--- TASK GOAL ---
The required output is the exact run of lines below that opens at the line with "#[export] Instance row_forward_trans" and closes at the line with "oi_rows : Forall".

--- THE RECORDS ---
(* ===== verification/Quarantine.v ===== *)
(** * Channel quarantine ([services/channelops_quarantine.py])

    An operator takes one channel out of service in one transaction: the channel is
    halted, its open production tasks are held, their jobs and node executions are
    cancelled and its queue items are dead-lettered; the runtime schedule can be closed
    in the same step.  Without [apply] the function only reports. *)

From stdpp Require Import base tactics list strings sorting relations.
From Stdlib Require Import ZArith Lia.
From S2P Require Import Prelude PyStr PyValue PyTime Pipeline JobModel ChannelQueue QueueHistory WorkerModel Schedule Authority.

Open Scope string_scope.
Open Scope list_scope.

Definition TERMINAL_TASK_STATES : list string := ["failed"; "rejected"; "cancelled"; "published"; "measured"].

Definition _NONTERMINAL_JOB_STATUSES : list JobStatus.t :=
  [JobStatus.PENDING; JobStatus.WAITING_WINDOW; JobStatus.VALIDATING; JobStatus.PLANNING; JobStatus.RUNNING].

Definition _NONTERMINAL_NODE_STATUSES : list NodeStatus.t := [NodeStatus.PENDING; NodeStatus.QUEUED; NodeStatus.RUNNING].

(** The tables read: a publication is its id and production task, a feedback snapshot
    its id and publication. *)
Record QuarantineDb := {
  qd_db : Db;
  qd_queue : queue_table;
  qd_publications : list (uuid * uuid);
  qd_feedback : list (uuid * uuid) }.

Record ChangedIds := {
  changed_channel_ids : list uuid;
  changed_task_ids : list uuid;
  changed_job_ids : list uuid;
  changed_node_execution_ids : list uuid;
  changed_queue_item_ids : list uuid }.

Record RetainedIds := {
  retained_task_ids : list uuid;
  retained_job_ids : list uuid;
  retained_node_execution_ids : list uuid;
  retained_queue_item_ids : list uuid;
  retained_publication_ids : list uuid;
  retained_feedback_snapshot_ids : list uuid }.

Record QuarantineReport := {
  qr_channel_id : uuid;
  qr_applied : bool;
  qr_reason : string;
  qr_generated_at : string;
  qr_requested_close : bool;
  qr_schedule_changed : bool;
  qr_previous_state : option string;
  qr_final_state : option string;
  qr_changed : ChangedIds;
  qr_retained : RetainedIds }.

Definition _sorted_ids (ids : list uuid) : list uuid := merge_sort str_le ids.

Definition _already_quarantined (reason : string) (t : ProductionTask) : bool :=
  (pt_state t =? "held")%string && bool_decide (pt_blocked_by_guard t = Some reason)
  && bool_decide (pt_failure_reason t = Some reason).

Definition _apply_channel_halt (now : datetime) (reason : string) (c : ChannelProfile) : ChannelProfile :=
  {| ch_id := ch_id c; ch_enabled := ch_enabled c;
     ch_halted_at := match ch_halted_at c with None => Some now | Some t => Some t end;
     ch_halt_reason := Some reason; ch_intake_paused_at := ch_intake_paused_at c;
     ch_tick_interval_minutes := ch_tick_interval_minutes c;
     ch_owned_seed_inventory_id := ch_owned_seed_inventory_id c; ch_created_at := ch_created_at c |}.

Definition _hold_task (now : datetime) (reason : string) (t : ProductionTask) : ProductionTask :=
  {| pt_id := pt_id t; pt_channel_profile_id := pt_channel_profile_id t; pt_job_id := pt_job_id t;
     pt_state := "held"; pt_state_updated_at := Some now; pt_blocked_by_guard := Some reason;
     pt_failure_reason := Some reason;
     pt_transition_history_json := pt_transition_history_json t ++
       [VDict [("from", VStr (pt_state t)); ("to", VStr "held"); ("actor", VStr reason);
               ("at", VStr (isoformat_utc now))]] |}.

---

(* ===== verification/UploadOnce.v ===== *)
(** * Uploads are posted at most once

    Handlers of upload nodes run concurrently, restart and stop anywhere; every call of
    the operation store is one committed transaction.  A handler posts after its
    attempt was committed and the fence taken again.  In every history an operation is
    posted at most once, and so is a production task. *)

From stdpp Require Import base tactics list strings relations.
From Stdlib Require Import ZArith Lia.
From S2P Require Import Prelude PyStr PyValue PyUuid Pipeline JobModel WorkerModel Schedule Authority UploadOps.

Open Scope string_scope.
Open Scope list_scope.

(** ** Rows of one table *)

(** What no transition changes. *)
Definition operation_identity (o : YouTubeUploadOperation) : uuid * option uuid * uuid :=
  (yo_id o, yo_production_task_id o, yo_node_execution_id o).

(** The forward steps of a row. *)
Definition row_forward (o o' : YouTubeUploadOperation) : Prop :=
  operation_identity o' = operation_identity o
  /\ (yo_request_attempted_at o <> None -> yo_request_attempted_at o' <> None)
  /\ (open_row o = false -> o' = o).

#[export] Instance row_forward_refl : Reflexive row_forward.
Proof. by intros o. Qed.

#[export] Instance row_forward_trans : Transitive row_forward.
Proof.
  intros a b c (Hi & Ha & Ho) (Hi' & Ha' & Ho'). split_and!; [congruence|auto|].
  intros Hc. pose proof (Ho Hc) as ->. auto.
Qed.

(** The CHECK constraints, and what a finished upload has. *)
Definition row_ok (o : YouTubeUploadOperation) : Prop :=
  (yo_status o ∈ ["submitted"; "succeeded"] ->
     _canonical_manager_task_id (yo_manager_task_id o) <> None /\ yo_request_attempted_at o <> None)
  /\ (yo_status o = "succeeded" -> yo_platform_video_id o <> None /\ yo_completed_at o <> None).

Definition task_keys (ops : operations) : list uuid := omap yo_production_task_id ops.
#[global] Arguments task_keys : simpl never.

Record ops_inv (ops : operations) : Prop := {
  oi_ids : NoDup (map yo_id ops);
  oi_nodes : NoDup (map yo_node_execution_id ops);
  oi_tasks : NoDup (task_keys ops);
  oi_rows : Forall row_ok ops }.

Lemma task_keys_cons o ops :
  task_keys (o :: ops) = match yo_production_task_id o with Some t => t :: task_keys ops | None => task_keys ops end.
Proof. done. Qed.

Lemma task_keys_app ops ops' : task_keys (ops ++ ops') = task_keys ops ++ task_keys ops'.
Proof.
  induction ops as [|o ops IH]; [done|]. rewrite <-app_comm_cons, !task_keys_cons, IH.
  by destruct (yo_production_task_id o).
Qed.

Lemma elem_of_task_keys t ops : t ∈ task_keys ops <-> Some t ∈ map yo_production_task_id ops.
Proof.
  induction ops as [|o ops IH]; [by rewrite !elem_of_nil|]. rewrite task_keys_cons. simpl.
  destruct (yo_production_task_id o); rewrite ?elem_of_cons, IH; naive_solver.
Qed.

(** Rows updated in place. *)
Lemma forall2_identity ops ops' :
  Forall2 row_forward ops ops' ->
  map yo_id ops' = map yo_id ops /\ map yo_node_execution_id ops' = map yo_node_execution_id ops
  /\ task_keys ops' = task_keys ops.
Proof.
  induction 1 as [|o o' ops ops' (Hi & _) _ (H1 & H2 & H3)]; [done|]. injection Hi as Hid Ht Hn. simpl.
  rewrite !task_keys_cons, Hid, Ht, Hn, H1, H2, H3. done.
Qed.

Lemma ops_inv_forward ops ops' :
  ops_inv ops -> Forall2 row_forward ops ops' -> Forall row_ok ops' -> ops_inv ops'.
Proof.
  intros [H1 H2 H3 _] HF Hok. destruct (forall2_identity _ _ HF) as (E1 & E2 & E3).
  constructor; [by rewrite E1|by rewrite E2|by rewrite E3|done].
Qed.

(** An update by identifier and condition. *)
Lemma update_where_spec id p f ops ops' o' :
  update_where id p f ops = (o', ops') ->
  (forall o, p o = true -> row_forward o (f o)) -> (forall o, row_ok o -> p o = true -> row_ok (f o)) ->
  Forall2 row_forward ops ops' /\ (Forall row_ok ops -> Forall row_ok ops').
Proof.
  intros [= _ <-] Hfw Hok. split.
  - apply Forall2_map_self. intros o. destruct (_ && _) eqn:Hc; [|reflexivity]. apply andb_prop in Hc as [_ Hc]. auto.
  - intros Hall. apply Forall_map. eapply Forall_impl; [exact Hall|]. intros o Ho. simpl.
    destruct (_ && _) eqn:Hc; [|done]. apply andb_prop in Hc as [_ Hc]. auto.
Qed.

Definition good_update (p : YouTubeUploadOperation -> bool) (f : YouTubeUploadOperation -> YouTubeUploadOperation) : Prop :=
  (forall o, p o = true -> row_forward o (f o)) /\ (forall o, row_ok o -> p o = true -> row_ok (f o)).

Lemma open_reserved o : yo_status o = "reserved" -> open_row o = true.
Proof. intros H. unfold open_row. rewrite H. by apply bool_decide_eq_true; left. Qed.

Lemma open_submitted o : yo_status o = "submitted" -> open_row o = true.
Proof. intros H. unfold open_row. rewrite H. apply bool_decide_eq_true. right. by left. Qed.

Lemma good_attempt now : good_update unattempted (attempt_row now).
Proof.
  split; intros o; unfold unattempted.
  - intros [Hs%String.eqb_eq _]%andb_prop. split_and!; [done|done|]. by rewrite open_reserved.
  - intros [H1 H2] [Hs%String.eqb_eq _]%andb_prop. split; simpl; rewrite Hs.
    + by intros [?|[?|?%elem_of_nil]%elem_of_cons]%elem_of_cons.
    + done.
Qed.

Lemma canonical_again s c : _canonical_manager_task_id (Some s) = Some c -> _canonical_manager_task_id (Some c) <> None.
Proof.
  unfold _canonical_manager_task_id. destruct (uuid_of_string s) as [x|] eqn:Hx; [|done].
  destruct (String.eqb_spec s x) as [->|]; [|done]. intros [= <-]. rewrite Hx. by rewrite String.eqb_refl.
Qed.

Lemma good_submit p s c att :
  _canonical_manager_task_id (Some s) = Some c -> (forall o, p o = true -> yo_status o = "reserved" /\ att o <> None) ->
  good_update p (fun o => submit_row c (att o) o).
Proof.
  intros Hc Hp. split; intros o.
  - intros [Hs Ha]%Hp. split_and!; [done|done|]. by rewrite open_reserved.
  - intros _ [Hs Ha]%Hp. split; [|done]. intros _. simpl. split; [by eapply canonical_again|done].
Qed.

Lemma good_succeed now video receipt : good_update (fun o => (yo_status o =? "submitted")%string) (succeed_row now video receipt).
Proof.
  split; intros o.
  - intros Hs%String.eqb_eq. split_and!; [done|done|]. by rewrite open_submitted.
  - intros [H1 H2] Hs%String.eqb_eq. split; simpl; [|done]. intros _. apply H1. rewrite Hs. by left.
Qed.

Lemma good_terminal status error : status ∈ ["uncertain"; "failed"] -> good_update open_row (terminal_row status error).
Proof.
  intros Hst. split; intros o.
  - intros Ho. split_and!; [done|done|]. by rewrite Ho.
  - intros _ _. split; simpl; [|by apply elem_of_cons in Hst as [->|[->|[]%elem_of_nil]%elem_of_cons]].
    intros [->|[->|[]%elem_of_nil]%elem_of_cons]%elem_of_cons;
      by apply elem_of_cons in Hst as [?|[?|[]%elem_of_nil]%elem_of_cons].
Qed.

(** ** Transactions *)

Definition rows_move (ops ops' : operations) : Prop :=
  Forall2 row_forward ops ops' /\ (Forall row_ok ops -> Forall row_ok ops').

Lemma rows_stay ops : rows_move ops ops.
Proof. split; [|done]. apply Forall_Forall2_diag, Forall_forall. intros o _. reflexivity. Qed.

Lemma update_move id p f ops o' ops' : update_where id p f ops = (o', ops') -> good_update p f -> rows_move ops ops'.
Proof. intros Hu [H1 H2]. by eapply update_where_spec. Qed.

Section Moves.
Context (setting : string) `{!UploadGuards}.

--- TASK ANSWER ---
#[export] Instance row_forward_trans : Transitive row_forward.
Proof.
  intros a b c (Hi & Ha & Ho) (Hi' & Ha' & Ho'). split_and!; [congruence|auto|].
  intros Hc. pose proof (Ho Hc) as ->. auto.
Qed.

(** The CHECK constraints, and what a finished upload has. *)
Definition row_ok (o : YouTubeUploadOperation) : Prop :=
  (yo_status o ∈ ["submitted"; "succeeded"] ->
     _canonical_manager_task_id (yo_manager_task_id o) <> None /\ yo_request_attempted_at o <> None)
  /\ (yo_status o = "succeeded" -> yo_platform_video_id o <> None /\ yo_completed_at o <> None).

Definition task_keys (ops : operations) : list uuid := omap yo_production_task_id ops.
#[global] Arguments task_keys : simpl never.

Record ops_inv (ops : operations) : Prop := {
  oi_ids : NoDup (map yo_id ops);
  oi_nodes : NoDup (map yo_node_execution_id ops);
  oi_tasks : NoDup (task_keys ops);
  oi_rows : Forall row_ok ops }.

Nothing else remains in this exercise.